◆ **ACTIVITY**:
Find the line with "apply (platform_never_notifies announced" in the entries below, then reproduce it and every line after it down to and including the line with "The development follows", exactly.

◆ **THE DATA**:
(* ===== verification/PlatformScenario.v ===== *)
(** * A concrete platform: the three services together.

    The user service with Ada registered, the product service with a
    category and five laptops, and the order service, booted together and
    called in turn.  On this instance the order service is served by the
    applications of its peers, the calls evaluate, and every theorem of
    the platform that has hypotheses is applied at an input on which they
    hold.  The run at the end sells ten laptops from a stock of five. *)

From S2P Require Import Prelude Money Json Collection Http Kafka Events External.
From S2P Require Import OrderModel OrderSchemas OrderRepository OrderService OrderSpec OrderApi.
From S2P Require Import ProductModel ProductRepository ProductService ProductApi.
From S2P Require Import UserModel UserRepository UserService UserApi.
From S2P Require Import NotificationModel NotificationRepository NotificationService.
From S2P Require Import NotificationConsumer NotificationApi NotificationScenario.
From S2P Require Import Database Lifespan UserScenario Platform PlatformEvents Scenario.
From S2P Require Import ProductScenario.
From Stdlib Require Import QArith.
Local Close Scope Q_scope.

(** ** The system and the requests *)

Definition opened : System :=
  run [ToUsers (POST_register ada); ToProducts (POST_categories electronics);
       ToProducts (POST_products laptop)] (platform_boot false (fun _ => true)).

(** The token the user service issues to Ada, whose identifier is 0. *)
Definition ada_token : string := "token:0".

(** The whole stock of laptops in one order. *)
Definition five_laptops : OrderCreate.t :=
  OrderCreate.mk [OrderItemCreate.mk "0" 5] home None (Some "card") None.

Definition order_request : Request := POST_orders (bearer ada_token) five_laptops.

Definition sold_twice : System := run [ToOrders order_request; ToOrders order_request] opened.

Lemma opened_running : running opened.
Proof. apply run_running, running_boot. Qed.

Lemma opened_accounts : UserController.reachable (the_accounts opened).
Proof. exact registered_reachable. Qed.

Lemma opened_catalog : ProductController.reachable (the_catalog opened).
Proof.
  exact (catalog_serve_reachable [POST_categories electronics; POST_products laptop] _
           (ProductController.reachable_boot false (fun _ => true))).
Qed.

(** ** The theorems of the platform at this instance *)

Lemma platform_token_names_user_witness :
  verify_user_token (H:=peers_of opened) ada_token = Some (user_info (user_response stored_ada))
  <-> ada_token <> "" /\
      exists current_user user,
        verify_token ada_token = Ok current_user /\
        user ∈ docs (users (the_accounts opened)) /\
        sub_of current_user = str_id (User.id user) /\
        user_info (user_response stored_ada) = user_info (user_response user).
Proof.
  exact (platform_token_names_user (the_accounts opened) (the_catalog opened) ada_token
           (user_info (user_response stored_ada)) opened_accounts).
Defined.

Lemma platform_products_priced_witness :
  (exists stored, stored ∈ docs (products (the_catalog opened)) /\
                  Product.is_active stored = true /\
                  product_info (product_response stored_laptop)
                  = product_info (product_response stored)) /\
  (0 < ProductInfo.price (product_info (product_response stored_laptop)))%Q /\
  (0 <= ProductInfo.stock_quantity (product_info (product_response stored_laptop)))%Z.
Proof.
  apply (platform_products_priced (the_accounts opened) (the_catalog opened) "0");
    [exact opened_catalog | by vm_compute].
Defined.

Lemma platform_order_priced_witness :
  exists resp,
    result_of (OrderService.create_order (H:=peers_of opened) five_laptops ada_token)
      (the_orders opened) = Ok resp /\
    (exists user, user ∈ docs (users (the_accounts opened)) /\ User.is_active user = true /\
                  OrderResponse.user_id resp = str_id (User.id user) /\
                  OrderResponse.user_email resp = User.email user) /\
    Forall (fun i => (0 < OrderItemResponse.unit_price i)%Q) (OrderResponse.items resp).
Proof.
  eexists. split; [by vm_compute|].
  apply (platform_order_priced opened five_laptops ada_token); [exact opened_running|].
  by vm_compute.
Defined.

(** ** The lifespans at this instance *)

(** A database that answers, and one that does not; nothing is set in
    the environment. *)
Definition local_server : MongoServer := {|
  getenv _ := None;
  ping _ := Ok tt;
  init_beanie _ _ _ := Ok tt;
|}.

Definition server_selection_timeout : exn :=
  PyException "ServerSelectionTimeoutError" "localhost:27017: connection refused".

Definition no_server : MongoServer := {|
  getenv _ := None;
  ping _ := Raise server_selection_timeout;
  init_beanie _ _ _ := Raise server_selection_timeout;
|}.

Lemma order_lifespan_serves_witness :
  let lifespan := OrderProcess.lifespan (H:=local_server) (H0:=peers_of opened) in
  let p' := state_after (lifespan [order_request]) (OrderProcess.fresh false (fun _ => true)) in
  result_of (lifespan [order_request]) (OrderProcess.fresh false (fun _ => true)) = Ok tt /\
  app p' = state_after OrderController.shutdown
             (OrderController.serve (H:=peers_of opened) [order_request]
                (OrderController.boot false (fun _ => true))) /\
  released (connection p') = true /\
  producer (kafka_producer (app p')) <> Some Running.
Proof.
  exact (order_lifespan_serves (H:=local_server) (H0:=peers_of opened) false (fun _ => true)
           [order_request] eq_refl).
Defined.

Lemma order_lifespan_without_database_witness :
  OrderProcess.lifespan (H:=no_server) (H0:=peers_of opened) [order_request]
    (OrderProcess.fresh false (fun _ => true)) =
  (Raise server_selection_timeout,
   mkProcess (order_assigned (H:=no_server)) (app (OrderProcess.fresh false (fun _ => true)))) /\
  released (order_assigned (H:=no_server)) = false.
Proof.
  exact (order_lifespan_without_database (H:=no_server) (H0:=peers_of opened) false
           (fun _ => true) [order_request] server_selection_timeout eq_refl).
Defined.

Lemma product_lifespan_serves_witness :
  let reqs := [POST_categories electronics; POST_products laptop] in
  let p' := state_after (ProductProcess.lifespan (H:=local_server) reqs)
              (ProductProcess.fresh false (fun _ => true)) in
  result_of (ProductProcess.lifespan (H:=local_server) reqs)
    (ProductProcess.fresh false (fun _ => true)) = Ok tt /\
  app p' = state_after ProductController.shutdown
             (ProductController.serve reqs (ProductController.boot false (fun _ => true))) /\
  released (connection p') = true.
Proof.
  exact (product_lifespan_serves (H:=local_server) false (fun _ => true)
           [POST_categories electronics; POST_products laptop] eq_refl).
Defined.

(** ** The notifications of the platform at this instance *)

(** The same platform with Kafka enabled and a broker that acknowledges,
    after Ada has ordered. *)
Definition announced : System :=
  run [ToUsers (POST_register ada); ToProducts (POST_categories electronics);
       ToProducts (POST_products laptop); ToOrders order_request]
    (platform_boot true (fun _ => true)).

Lemma announced_running : running announced.
Proof. apply run_running, running_boot. Qed.

Lemma platform_never_notifies_witness :
  subscribed KafkaConsumer.topics (cluster_log announced) = [] /\
  inbox (NotificationApp.serve
           (NotificationApp.Request GET_notifications_stats
              :: (NotificationApp.Delivery <$> cluster_log announced))
           (NotificationApp.boot true true))
  = mkInbox coll_empty 0.
Proof.
  apply (platform_never_notifies announced true true); [exact announced_running|].
  constructor; [done|]. apply Forall_fmap, Forall_forall. by intros m Hm.
Defined.

(** The log holds the one event of the order, on the topic of the order
    service, with the topic where the consumer looks for the event type. *)
Example announced_log :
  (fun m => (topic m, envelope_event_type m, payload_event_type m)) <$> cluster_log announced
  = [("order-events", JStr "order-events", JStr "order.created")].
Proof. by vm_compute. Qed.

(** ** The platform, evaluated *)

(** The order of the whole stock is created. *)
Example order_created :
  answer_code (result_of (OrderController.handle (H:=peers_of opened) order_request)
                 (the_orders opened))
  = Some HTTP_201_CREATED.
Proof. by vm_compute. Qed.

(** Ordered twice, it is created twice: ten laptops are sold, and the
    catalogue still holds five. *)
Example ten_laptops_sold :
  (fun o => (OrderModel.status o, get_item_count o)) <$> docs (orders (the_orders sold_twice))
  = [(OrderStatus.PENDING, 5%Z); (OrderStatus.PENDING, 5%Z)] /\
  Product.stock_quantity <$> docs (products (the_catalog sold_twice)) = [5%Z].
Proof. by vm_compute. Qed.
(** * ia-minotaur: a shallow embedding of the browser/downloader core

    The development follows [ia_minotaur.py]: the text helpers and the
    regular expressions it uses, the license gate, the naming and bucket
    classifier, the favorites store, search pagination, the supervised
    download loop and the import of a staged file into the library.

    Python [str] values are modelled as [string], read as sequences of
    code points below 256 (the Latin-1 part of Unicode); integers are [Z].
    The outside world (keyboard, terminal size, clock, file system, remote
    archive, child process) is an explicit value threaded through the
    methods of the application object. *)

From Stdlib Require Import ZArith NArith Ascii String List Bool Lia Sorted.
From stdpp Require Import base option list gmap strings pretty.

Local Open Scope Z_scope.

(** ** Characters *)

Module Char.

Definition code (c : ascii) : N := N_of_ascii c.

Definition between (lo hi : N) (c : ascii) : bool :=
  ((lo <=? code c) && (code c <=? hi))%N.

(** [str.isspace] on one code point; also the class [\s] of a [str]
    pattern and the set removed by [str.strip()]. *)
Definition isspace (c : ascii) : bool :=
  between 9 13 c || between 28 32 c || (code c =? 133)%N || (code c =? 160)%N.

(** Decimal digits, the class [\d]. *)
Definition isdigit (c : ascii) : bool := between 48 57 c.

(** Word characters, the class [\w] of a [str] pattern: alphanumerics
    (in the Unicode sense) and the underscore. *)
Definition isword (c : ascii) : bool :=
  between 48 57 c || between 65 90 c || between 97 122 c || (code c =? 95)%N
  || (code c =? 170)%N || (code c =? 178)%N || (code c =? 179)%N
  || (code c =? 181)%N || (code c =? 185)%N || (code c =? 186)%N
  || between 188 190 c
  || between 192 214 c || between 216 246 c || between 248 255 c.

(** [str.isprintable] on one code point. *)
Definition isprintable (c : ascii) : bool :=
  between 32 126 c || between 161 172 c || between 174 255 c.

Definition lower (c : ascii) : ascii :=
  if between 65 90 c || (between 192 222 c && negb (code c =? 215)%N)
  then ascii_of_N (code c + 32) else c.

(** Upper case of one code point, for those whose upper case is again a
    single code point below 256. *)
Definition upper1 (c : ascii) : ascii :=
  if between 97 122 c || (between 224 254 c && negb (code c =? 247)%N)
  then ascii_of_N (code c - 32) else c.

Definition eqb (a b : ascii) : bool := Ascii.eqb a b.

End Char.

(** ** Strings: the [str] methods the program uses *)

Module Str.

Fixpoint map (f : ascii → ascii) (s : string) : string :=
  match s with
  | EmptyString => EmptyString
  | String c s' => String (f c) (map f s')
  end.

Definition lower (s : string) : string := map Char.lower s.

(** [str.upper]: the sharp s becomes two letters.  The code points 181 and
    255 have upper-case forms outside Latin-1; they are kept as they are,
    which no test of the program on the upper-cased text can observe (it
    only looks for the ASCII words " AND " and " OR "). *)
Fixpoint upper (s : string) : string :=
  match s with
  | EmptyString => EmptyString
  | String c s' =>
      if (Char.code c =? 223)%N then String "S" (String "S" (upper s'))
      else String (Char.upper1 c) (upper s')
  end.

Fixpoint lstrip (s : string) : string :=
  match s with
  | EmptyString => EmptyString
  | String c s' => if Char.isspace c then lstrip s' else s
  end.

Fixpoint rstrip (s : string) : string :=
  match s with
  | EmptyString => EmptyString
  | String c s' =>
      match rstrip s' with
      | EmptyString => if Char.isspace c then EmptyString else String c EmptyString
      | r => String c r
      end
  end.

(** [s.strip()] *)
Definition strip (s : string) : string := rstrip (lstrip s).

(** [s.strip(chars)]: strip the characters of a given set instead. *)
Fixpoint lstrip_set (p : ascii → bool) (s : string) : string :=
  match s with
  | EmptyString => EmptyString
  | String c s' => if p c then lstrip_set p s' else s
  end.

Fixpoint rstrip_set (p : ascii → bool) (s : string) : string :=
  match s with
  | EmptyString => EmptyString
  | String c s' =>
      match rstrip_set p s' with
      | EmptyString => if p c then EmptyString else String c EmptyString
      | r => String c r
      end
  end.

Definition strip_set (p : ascii → bool) (s : string) : string :=
  rstrip_set p (lstrip_set p s).

Fixpoint startswith (p s : string) : bool :=
  match p, s with
  | EmptyString, _ => true
  | String a p', String b s' => Char.eqb a b && startswith p' s'
  | String _ _, EmptyString => false
  end.

(** [sub in s] *)
Fixpoint contains (sub s : string) : bool :=
  startswith sub s ||
  match s with
  | EmptyString => false
  | String _ s' => contains sub s'
  end.

Fixpoint has_char (c : ascii) (s : string) : bool :=
  match s with
  | EmptyString => false
  | String x s' => Char.eqb c x || has_char c s'
  end.

Fixpoint endswith_char (c : ascii) (s : string) : bool :=
  match s with
  | EmptyString => false
  | String x EmptyString => Char.eqb c x
  | String _ s' => endswith_char c s'
  end.

Fixpoint take (n : nat) (s : string) : string :=
  match n, s with
  | S n', String c s' => String c (take n' s')
  | _, _ => EmptyString
  end.

Fixpoint drop (n : nat) (s : string) : string :=
  match n, s with
  | S n', String _ s' => drop n' s'
  | _, _ => s
  end.

Definition is_empty (s : string) : bool :=
  match s with EmptyString => true | _ => false end.

(** [a or b] on strings: the first operand unless it is empty. *)
Definition or_else (a b : string) : string :=
  if is_empty a then b else a.

(** [sep.join(parts)] *)
Fixpoint join (sep : string) (parts : list string) : string :=
  match parts with
  | [] => EmptyString
  | [p] => p
  | p :: rest => p +:+ sep +:+ join sep rest
  end.

Definition all (p : ascii → bool) (s : string) : bool :=
  forallb p (list_ascii_of_string s).

Definition len (s : string) : Z := Z.of_nat (String.length s).

End Str.

(** ** Regular expressions: the fragment of [re] the program uses

    Patterns are written as syntax trees and run by a backtracking matcher
    that tries alternatives from left to right and repetitions greedily,
    as [re] does, so that the first match found is the one [re] reports. *)

Module Re.

Local Open Scope nat_scope.

Inductive regex : Type :=
| Eps                                  (* the empty pattern *)
| Chr (c : ascii)                      (* one literal character *)
| Set_ (p : ascii → bool)              (* a class: [...], \d, \s *)
| Seq (r1 r2 : regex)                  (* r1 r2 *)
| Alt (r1 r2 : regex)                  (* r1|r2 *)
| Opt (r : regex)                      (* r? *)
| Rep (r : regex) (lo hi : nat)        (* r{lo,hi} *)
| Plus (p : ascii → bool)              (* [...]+ on a class *)
| WordB                                (* \b *)
| Group (n : nat) (r : regex).         (* the n-th capturing group *)

(** A literal word. *)
Fixpoint Lit (s : string) : regex :=
  match s with
  | EmptyString => Eps
  | String c EmptyString => Chr c
  | String c s' => Seq (Chr c) (Lit s')
  end.

(** [Alts [r1; ...; rn]] is [r1|...|rn]. *)
Fixpoint Alts (rs : list regex) : regex :=
  match rs with
  | [] => Set_ (λ _, false)
  | [r] => r
  | r :: rest => Alt r (Alts rest)
  end.

(** Matcher state: the character before the current position, the text
    still to read, and the groups captured so far (latest first). *)
Record mstate := MState {
  prev : option ascii;
  rest : string;
  caps : list (nat * string)
}.

Definition advance (x : ascii) (s' : string) (st : mstate) : mstate :=
  MState (Some x) s' (caps st).

Definition next_char (st : mstate) : option ascii :=
  match rest st with
  | EmptyString => None
  | String c _ => Some c
  end.

Definition is_word_opt (o : option ascii) : bool :=
  match o with Some c => Char.isword c | None => false end.

Definition at_word_boundary (st : mstate) : bool :=
  xorb (is_word_opt (prev st)) (is_word_opt (next_char st)).

(** Literal comparison.  With [re.IGNORECASE] two characters below code
    point 256 match exactly when their lower-case forms are equal; beyond
    Latin-1, which the strings here do not reach, the flag equates more
    (the long s with [s], the micro sign with the Greek mu). *)
Definition chr_matches (ic : bool) (c x : ascii) : bool :=
  if ic then Char.eqb (Char.lower c) (Char.lower x) else Char.eqb c x.

Definition consumed (before after : string) : string :=
  Str.take (String.length before - String.length after) before.

(** The greedy tail of [[...]+]: after [x], take as many characters of
    the class as there are, and give one back at a time if what follows
    the repetition fails. *)
Fixpoint plus_more (p : ascii → bool) (k : mstate → option mstate)
    (cps : list (nat * string)) (x : ascii) (s : string) : option mstate :=
  match s with
  | String y s' =>
      if p y then
        match plus_more p k cps y s' with
        | Some m => Some m
        | None => k (MState (Some x) s cps)
        end
      else k (MState (Some x) s cps)
  | EmptyString => k (MState (Some x) s cps)
  end.

Fixpoint run (ic : bool) (r : regex) (st : mstate)
    (k : mstate → option mstate) {struct r} : option mstate :=
  match r with
  | Eps => k st
  | Chr c =>
      match rest st with
      | String x s' => if chr_matches ic c x then k (advance x s' st) else None
      | EmptyString => None
      end
  | Set_ p =>
      match rest st with
      | String x s' => if p x then k (advance x s' st) else None
      | EmptyString => None
      end
  | Seq r1 r2 => run ic r1 st (λ st', run ic r2 st' k)
  | Alt r1 r2 =>
      match run ic r1 st k with
      | Some m => Some m
      | None => run ic r2 st k
      end
  | Opt r1 =>
      match run ic r1 st k with
      | Some m => Some m
      | None => k st
      end
  | Rep r1 lo hi =>
      (fix rep (lo hi : nat) (st : mstate) {struct hi} : option mstate :=
         match hi with
         | O => k st
         | S hi' =>
             match run ic r1 st (λ st', rep (Nat.pred lo) hi' st') with
             | Some m => Some m
             | None => match lo with O => k st | S _ => None end
             end
         end) lo hi st
  | Plus p =>
      match rest st with
      | String x s' => if p x then plus_more p k (caps st) x s' else None
      | EmptyString => None
      end
  | WordB => if at_word_boundary st then k st else None
  | Group n r1 =>
      run ic r1 st
        (λ st', k (MState (prev st') (rest st')
                     ((n, consumed (rest st) (rest st')) :: caps st')))
  end.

◆ **RESULT BELOW**:
  apply (platform_never_notifies announced true true); [exact announced_running|].
  constructor; [done|]. apply Forall_fmap, Forall_forall. by intros m Hm.
Defined.

(** The log holds the one event of the order, on the topic of the order
    service, with the topic where the consumer looks for the event type. *)
Example announced_log :
  (fun m => (topic m, envelope_event_type m, payload_event_type m)) <$> cluster_log announced
  = [("order-events", JStr "order-events", JStr "order.created")].
Proof. by vm_compute. Qed.

(** ** The platform, evaluated *)

(** The order of the whole stock is created. *)
Example order_created :
  answer_code (result_of (OrderController.handle (H:=peers_of opened) order_request)
                 (the_orders opened))
  = Some HTTP_201_CREATED.
Proof. by vm_compute. Qed.

(** Ordered twice, it is created twice: ten laptops are sold, and the
    catalogue still holds five. *)
Example ten_laptops_sold :
  (fun o => (OrderModel.status o, get_item_count o)) <$> docs (orders (the_orders sold_twice))
  = [(OrderStatus.PENDING, 5%Z); (OrderStatus.PENDING, 5%Z)] /\
  Product.stock_quantity <$> docs (products (the_catalog sold_twice)) = [5%Z].
Proof. by vm_compute. Qed.
(** * ia-minotaur: a shallow embedding of the browser/downloader core

    The development follows [ia_minotaur.py]: the text helpers and the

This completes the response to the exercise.